== Segment start ==
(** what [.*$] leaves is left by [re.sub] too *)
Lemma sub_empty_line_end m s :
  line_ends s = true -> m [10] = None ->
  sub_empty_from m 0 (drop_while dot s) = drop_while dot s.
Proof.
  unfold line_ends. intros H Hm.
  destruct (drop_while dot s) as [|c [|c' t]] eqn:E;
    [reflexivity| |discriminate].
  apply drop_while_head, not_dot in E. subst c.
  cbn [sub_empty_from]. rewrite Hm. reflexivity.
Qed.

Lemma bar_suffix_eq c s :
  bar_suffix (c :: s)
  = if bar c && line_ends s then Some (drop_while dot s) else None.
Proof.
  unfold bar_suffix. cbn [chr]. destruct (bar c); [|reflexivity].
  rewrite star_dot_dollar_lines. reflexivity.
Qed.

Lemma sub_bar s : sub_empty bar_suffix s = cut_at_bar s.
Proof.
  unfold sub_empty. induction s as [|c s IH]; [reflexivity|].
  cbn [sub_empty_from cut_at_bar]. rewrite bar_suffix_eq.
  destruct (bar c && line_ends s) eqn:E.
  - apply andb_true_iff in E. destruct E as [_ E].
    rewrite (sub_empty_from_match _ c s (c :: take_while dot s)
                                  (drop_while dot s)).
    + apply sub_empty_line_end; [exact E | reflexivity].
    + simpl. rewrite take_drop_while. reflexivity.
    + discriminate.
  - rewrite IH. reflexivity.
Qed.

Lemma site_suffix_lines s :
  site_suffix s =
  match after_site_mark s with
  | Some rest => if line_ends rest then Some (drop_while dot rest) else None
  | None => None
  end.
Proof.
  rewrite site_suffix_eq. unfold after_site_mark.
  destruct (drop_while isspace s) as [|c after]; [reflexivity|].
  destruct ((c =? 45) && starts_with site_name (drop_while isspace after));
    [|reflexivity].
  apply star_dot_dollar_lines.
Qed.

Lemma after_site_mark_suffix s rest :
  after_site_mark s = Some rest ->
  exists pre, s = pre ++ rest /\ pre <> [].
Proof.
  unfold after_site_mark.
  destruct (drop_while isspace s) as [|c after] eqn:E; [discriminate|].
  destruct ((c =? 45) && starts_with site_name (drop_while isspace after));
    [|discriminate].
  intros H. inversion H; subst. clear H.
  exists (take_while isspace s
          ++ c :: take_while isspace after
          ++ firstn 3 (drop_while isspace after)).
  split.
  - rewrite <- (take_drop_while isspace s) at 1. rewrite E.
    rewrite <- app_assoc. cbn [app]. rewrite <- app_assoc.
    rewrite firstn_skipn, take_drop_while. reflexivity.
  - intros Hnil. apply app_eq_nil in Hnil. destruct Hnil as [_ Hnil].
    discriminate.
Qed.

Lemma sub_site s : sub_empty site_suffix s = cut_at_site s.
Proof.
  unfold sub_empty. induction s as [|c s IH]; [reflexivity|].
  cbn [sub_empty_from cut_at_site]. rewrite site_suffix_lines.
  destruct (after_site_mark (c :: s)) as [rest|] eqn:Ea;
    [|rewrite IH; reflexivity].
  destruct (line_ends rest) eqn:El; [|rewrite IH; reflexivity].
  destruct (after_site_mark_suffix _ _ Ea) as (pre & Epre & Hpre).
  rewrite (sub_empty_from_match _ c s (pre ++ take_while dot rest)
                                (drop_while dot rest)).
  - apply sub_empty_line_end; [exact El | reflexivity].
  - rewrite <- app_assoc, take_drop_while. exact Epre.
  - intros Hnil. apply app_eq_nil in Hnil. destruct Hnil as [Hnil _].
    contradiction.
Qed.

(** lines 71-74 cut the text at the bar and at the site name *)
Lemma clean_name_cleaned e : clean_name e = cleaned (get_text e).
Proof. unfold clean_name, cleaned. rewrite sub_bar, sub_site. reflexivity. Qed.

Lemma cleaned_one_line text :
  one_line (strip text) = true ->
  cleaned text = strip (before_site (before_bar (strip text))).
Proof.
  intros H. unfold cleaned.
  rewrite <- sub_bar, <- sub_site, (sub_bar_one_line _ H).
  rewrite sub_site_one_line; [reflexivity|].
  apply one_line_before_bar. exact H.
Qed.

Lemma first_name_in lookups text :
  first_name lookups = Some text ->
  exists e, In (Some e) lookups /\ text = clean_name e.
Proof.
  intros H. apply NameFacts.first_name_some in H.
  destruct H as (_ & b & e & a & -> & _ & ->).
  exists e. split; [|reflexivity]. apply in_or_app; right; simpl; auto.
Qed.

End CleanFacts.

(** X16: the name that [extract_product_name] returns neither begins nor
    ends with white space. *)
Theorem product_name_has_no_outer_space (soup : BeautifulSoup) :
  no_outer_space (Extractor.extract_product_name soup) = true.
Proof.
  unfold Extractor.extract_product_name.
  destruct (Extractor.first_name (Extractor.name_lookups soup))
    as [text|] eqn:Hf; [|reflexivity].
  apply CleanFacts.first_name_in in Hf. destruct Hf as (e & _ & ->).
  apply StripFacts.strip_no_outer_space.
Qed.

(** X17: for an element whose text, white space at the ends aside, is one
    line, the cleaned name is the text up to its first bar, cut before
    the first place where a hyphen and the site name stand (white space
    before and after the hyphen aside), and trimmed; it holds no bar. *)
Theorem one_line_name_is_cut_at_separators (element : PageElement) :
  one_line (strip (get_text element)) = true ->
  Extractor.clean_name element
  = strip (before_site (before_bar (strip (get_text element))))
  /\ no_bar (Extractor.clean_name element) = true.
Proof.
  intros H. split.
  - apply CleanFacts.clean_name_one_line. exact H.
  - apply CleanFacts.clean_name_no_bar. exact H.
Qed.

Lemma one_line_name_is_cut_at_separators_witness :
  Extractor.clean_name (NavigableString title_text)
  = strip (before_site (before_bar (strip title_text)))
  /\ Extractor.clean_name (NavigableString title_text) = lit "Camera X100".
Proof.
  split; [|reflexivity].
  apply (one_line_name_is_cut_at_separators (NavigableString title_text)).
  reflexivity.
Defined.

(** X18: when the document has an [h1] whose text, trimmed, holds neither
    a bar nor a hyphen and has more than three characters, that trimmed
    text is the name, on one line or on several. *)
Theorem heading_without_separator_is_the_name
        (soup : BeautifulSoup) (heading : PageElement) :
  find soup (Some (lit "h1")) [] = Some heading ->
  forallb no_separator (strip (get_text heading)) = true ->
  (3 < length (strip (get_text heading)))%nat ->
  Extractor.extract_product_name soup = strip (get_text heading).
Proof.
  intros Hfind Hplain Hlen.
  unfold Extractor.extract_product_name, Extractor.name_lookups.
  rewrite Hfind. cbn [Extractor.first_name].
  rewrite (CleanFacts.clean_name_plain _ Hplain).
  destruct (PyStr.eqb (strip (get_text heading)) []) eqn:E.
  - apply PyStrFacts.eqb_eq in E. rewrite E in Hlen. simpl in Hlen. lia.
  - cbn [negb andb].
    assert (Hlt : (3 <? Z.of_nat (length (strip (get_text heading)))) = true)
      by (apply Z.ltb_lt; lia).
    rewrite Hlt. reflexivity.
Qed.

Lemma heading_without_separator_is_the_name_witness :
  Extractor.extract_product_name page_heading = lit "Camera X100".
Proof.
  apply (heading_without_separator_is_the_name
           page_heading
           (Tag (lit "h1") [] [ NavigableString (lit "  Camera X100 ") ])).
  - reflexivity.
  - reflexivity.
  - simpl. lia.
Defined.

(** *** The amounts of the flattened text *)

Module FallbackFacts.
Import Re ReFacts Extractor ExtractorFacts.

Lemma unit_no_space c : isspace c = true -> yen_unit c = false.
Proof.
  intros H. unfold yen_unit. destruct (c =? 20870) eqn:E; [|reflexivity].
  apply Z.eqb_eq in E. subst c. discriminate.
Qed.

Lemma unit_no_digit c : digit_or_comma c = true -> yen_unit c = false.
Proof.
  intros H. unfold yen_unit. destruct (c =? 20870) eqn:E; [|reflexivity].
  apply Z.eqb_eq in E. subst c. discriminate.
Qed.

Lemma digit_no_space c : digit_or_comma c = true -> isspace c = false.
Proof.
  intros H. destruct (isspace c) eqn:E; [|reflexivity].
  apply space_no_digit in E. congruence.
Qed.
== Segment end ==
Exercise details
Everything from the first line of the records through the line holding "rewrite site_suffix_eq. unfold" is to be transcribed exactly; leave out all other lines.

Written solution
(** what [.*$] leaves is left by [re.sub] too *)
Lemma sub_empty_line_end m s :
  line_ends s = true -> m [10] = None ->
  sub_empty_from m 0 (drop_while dot s) = drop_while dot s.
Proof.
  unfold line_ends. intros H Hm.
  destruct (drop_while dot s) as [|c [|c' t]] eqn:E;
    [reflexivity| |discriminate].
  apply drop_while_head, not_dot in E. subst c.
  cbn [sub_empty_from]. rewrite Hm. reflexivity.
Qed.

Lemma bar_suffix_eq c s :
  bar_suffix (c :: s)
  = if bar c && line_ends s then Some (drop_while dot s) else None.
Proof.
  unfold bar_suffix. cbn [chr]. destruct (bar c); [|reflexivity].
  rewrite star_dot_dollar_lines. reflexivity.
Qed.

Lemma sub_bar s : sub_empty bar_suffix s = cut_at_bar s.
Proof.
  unfold sub_empty. induction s as [|c s IH]; [reflexivity|].
  cbn [sub_empty_from cut_at_bar]. rewrite bar_suffix_eq.
  destruct (bar c && line_ends s) eqn:E.
  - apply andb_true_iff in E. destruct E as [_ E].
    rewrite (sub_empty_from_match _ c s (c :: take_while dot s)
                                  (drop_while dot s)).
    + apply sub_empty_line_end; [exact E | reflexivity].
    + simpl. rewrite take_drop_while. reflexivity.
    + discriminate.
  - rewrite IH. reflexivity.
Qed.

Lemma site_suffix_lines s :
  site_suffix s =
  match after_site_mark s with
  | Some rest => if line_ends rest then Some (drop_while dot rest) else None
  | None => None
  end.
Proof.
  rewrite site_suffix_eq. unfold after_site_mark.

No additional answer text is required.